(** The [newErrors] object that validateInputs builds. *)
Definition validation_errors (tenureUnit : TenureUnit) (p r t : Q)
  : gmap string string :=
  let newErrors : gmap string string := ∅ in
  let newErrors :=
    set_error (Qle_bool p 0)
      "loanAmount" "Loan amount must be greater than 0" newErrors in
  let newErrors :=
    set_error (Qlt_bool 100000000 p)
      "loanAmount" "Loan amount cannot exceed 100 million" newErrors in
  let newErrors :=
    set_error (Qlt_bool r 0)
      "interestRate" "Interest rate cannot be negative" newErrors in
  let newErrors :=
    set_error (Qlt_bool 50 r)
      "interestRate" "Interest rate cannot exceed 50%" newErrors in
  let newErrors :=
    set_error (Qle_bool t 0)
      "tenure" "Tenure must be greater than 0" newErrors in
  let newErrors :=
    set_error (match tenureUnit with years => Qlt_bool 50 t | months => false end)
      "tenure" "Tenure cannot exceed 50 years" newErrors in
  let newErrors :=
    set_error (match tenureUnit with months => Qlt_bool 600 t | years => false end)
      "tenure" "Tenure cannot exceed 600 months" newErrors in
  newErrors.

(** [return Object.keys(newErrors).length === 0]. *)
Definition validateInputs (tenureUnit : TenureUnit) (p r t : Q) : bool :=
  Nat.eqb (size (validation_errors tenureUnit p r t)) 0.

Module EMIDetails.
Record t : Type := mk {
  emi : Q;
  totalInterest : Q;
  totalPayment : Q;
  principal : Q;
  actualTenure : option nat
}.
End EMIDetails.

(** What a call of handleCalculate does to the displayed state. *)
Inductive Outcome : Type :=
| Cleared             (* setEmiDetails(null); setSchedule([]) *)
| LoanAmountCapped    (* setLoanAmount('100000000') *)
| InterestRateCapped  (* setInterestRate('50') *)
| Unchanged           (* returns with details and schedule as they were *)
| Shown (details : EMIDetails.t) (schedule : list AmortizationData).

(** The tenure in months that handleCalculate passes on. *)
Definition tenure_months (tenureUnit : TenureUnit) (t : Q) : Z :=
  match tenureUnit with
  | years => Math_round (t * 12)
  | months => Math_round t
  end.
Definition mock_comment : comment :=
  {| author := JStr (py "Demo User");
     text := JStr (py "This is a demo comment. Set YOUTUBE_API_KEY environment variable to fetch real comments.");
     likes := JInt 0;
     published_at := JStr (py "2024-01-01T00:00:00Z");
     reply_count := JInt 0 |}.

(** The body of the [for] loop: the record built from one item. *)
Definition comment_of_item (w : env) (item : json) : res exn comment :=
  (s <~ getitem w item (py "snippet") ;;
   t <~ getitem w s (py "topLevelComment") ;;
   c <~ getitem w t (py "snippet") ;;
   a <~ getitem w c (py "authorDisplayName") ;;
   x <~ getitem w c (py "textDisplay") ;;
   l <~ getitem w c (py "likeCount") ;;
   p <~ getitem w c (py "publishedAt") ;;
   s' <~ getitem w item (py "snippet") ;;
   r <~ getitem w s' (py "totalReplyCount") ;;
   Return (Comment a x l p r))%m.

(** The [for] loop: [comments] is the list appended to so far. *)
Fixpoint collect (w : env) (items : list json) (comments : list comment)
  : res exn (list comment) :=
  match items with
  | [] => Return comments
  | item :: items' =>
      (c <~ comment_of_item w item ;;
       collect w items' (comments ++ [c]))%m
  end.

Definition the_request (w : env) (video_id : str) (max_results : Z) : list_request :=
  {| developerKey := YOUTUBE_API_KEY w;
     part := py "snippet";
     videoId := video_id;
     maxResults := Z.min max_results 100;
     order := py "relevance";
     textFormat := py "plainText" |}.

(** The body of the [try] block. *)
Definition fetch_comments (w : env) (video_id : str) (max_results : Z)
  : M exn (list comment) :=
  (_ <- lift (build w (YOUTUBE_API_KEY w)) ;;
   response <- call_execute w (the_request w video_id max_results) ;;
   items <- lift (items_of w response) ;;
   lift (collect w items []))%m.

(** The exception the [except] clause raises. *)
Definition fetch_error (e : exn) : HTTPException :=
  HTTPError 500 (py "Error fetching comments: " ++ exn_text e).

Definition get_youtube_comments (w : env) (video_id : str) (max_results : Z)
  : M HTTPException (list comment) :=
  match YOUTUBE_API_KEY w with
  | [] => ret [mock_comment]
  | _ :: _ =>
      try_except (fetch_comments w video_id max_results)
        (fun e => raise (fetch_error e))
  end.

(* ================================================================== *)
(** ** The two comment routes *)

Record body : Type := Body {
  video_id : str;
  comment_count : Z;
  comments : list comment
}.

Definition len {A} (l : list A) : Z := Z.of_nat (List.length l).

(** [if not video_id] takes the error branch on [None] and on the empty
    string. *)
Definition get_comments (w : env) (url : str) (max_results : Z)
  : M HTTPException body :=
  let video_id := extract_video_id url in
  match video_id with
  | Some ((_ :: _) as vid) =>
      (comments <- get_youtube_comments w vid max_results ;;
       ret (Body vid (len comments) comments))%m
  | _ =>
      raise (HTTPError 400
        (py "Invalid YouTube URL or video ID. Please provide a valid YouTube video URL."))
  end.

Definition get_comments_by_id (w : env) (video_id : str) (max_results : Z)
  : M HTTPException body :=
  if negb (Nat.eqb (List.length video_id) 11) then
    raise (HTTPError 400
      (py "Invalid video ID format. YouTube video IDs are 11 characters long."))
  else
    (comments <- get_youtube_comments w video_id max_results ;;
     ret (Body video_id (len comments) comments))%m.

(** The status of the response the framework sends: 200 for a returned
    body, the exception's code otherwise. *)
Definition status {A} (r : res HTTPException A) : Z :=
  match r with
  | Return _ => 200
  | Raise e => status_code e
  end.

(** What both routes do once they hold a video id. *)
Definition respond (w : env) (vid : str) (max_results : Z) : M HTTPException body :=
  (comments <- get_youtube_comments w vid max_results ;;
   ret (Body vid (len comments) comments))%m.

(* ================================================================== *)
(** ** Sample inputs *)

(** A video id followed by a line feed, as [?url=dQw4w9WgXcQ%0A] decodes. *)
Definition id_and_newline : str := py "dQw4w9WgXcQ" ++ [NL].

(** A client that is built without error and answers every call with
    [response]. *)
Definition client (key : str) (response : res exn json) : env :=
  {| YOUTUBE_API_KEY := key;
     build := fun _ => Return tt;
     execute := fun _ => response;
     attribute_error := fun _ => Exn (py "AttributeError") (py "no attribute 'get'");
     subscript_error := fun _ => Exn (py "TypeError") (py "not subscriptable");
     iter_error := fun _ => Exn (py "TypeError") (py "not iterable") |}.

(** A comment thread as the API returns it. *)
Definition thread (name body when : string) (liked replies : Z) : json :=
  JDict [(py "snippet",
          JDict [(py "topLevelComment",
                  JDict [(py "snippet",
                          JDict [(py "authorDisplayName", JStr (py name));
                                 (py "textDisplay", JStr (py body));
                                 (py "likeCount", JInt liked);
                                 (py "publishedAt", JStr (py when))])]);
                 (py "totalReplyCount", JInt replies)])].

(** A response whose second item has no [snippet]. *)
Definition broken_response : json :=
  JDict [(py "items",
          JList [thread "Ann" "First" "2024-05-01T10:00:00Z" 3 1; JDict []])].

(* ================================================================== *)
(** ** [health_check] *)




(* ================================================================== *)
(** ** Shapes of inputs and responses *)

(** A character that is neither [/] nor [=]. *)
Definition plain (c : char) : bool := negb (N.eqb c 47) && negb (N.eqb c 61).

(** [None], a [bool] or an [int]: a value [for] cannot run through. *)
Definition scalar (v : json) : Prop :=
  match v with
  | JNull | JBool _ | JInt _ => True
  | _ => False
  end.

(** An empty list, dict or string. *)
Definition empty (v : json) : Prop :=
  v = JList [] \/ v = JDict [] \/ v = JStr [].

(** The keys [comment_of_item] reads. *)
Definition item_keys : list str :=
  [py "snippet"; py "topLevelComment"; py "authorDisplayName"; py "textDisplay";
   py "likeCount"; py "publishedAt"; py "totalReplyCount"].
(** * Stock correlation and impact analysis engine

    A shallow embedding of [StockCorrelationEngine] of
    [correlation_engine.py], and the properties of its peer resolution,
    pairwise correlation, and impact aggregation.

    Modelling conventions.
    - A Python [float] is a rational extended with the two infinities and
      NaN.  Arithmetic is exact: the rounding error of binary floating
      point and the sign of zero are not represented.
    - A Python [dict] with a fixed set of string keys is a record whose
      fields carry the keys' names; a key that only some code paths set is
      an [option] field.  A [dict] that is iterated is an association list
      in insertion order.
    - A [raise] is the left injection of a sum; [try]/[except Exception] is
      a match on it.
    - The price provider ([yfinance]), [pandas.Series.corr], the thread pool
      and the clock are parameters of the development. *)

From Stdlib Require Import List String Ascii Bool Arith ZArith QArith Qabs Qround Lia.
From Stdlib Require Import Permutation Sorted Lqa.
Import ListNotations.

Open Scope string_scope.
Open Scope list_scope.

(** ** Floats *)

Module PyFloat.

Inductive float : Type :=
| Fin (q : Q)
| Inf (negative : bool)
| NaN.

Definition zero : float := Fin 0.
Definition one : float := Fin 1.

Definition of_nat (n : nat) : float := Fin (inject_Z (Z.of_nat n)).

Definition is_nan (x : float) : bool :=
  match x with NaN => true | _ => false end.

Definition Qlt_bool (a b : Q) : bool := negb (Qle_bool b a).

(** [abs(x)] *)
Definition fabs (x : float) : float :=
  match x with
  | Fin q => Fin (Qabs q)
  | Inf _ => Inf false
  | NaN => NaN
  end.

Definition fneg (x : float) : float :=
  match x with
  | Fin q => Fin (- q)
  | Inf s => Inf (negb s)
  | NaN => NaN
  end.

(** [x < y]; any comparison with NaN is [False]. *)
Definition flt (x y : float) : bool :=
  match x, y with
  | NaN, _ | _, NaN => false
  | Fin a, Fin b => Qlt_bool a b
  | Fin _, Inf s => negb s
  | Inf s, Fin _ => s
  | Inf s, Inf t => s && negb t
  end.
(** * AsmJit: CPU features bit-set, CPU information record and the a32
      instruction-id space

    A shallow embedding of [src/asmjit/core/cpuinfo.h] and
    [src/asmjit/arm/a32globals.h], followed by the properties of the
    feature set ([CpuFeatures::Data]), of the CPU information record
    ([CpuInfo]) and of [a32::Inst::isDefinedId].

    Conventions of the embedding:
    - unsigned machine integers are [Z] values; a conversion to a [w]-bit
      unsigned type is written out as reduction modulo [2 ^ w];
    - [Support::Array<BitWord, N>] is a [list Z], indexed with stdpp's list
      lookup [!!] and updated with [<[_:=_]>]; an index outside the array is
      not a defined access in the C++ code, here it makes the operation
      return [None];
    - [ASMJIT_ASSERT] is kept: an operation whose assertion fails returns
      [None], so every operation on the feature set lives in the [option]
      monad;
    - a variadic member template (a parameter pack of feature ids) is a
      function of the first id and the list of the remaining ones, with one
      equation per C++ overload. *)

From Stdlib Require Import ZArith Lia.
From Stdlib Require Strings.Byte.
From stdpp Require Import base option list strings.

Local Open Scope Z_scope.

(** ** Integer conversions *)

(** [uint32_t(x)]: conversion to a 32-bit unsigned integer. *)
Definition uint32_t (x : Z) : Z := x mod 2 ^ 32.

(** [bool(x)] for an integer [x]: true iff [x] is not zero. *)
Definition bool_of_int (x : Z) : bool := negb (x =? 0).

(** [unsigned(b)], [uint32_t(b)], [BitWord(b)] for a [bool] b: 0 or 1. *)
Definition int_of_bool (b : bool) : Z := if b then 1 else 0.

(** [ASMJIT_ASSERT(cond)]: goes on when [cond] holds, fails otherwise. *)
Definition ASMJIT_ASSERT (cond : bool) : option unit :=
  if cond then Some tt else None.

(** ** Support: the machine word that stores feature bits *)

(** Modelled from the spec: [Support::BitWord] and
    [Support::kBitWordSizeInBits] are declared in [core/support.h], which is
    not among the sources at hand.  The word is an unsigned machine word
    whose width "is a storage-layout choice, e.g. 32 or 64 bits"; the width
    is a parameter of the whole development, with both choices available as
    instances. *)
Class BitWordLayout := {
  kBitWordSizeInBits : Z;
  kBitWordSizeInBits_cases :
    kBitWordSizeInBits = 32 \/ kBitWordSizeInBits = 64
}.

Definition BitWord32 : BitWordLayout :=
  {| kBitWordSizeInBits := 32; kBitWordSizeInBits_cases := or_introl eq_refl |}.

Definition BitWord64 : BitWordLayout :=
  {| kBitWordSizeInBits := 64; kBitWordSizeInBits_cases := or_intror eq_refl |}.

**WHAT THE TASK REQUIRES**
From the records above, quote only the lines running from the line with "Definition id_and_newline : str" to the line with "subscript_error := fun", both lines included.

**RESULT OF THE TASK**
Definition id_and_newline : str := py "dQw4w9WgXcQ" ++ [NL].

(** A client that is built without error and answers every call with
    [response]. *)
Definition client (key : str) (response : res exn json) : env :=
  {| YOUTUBE_API_KEY := key;
     build := fun _ => Return tt;
     execute := fun _ => response;
     attribute_error := fun _ => Exn (py "AttributeError") (py "no attribute 'get'");
     subscript_error := fun _ => Exn (py "TypeError") (py "not subscriptable");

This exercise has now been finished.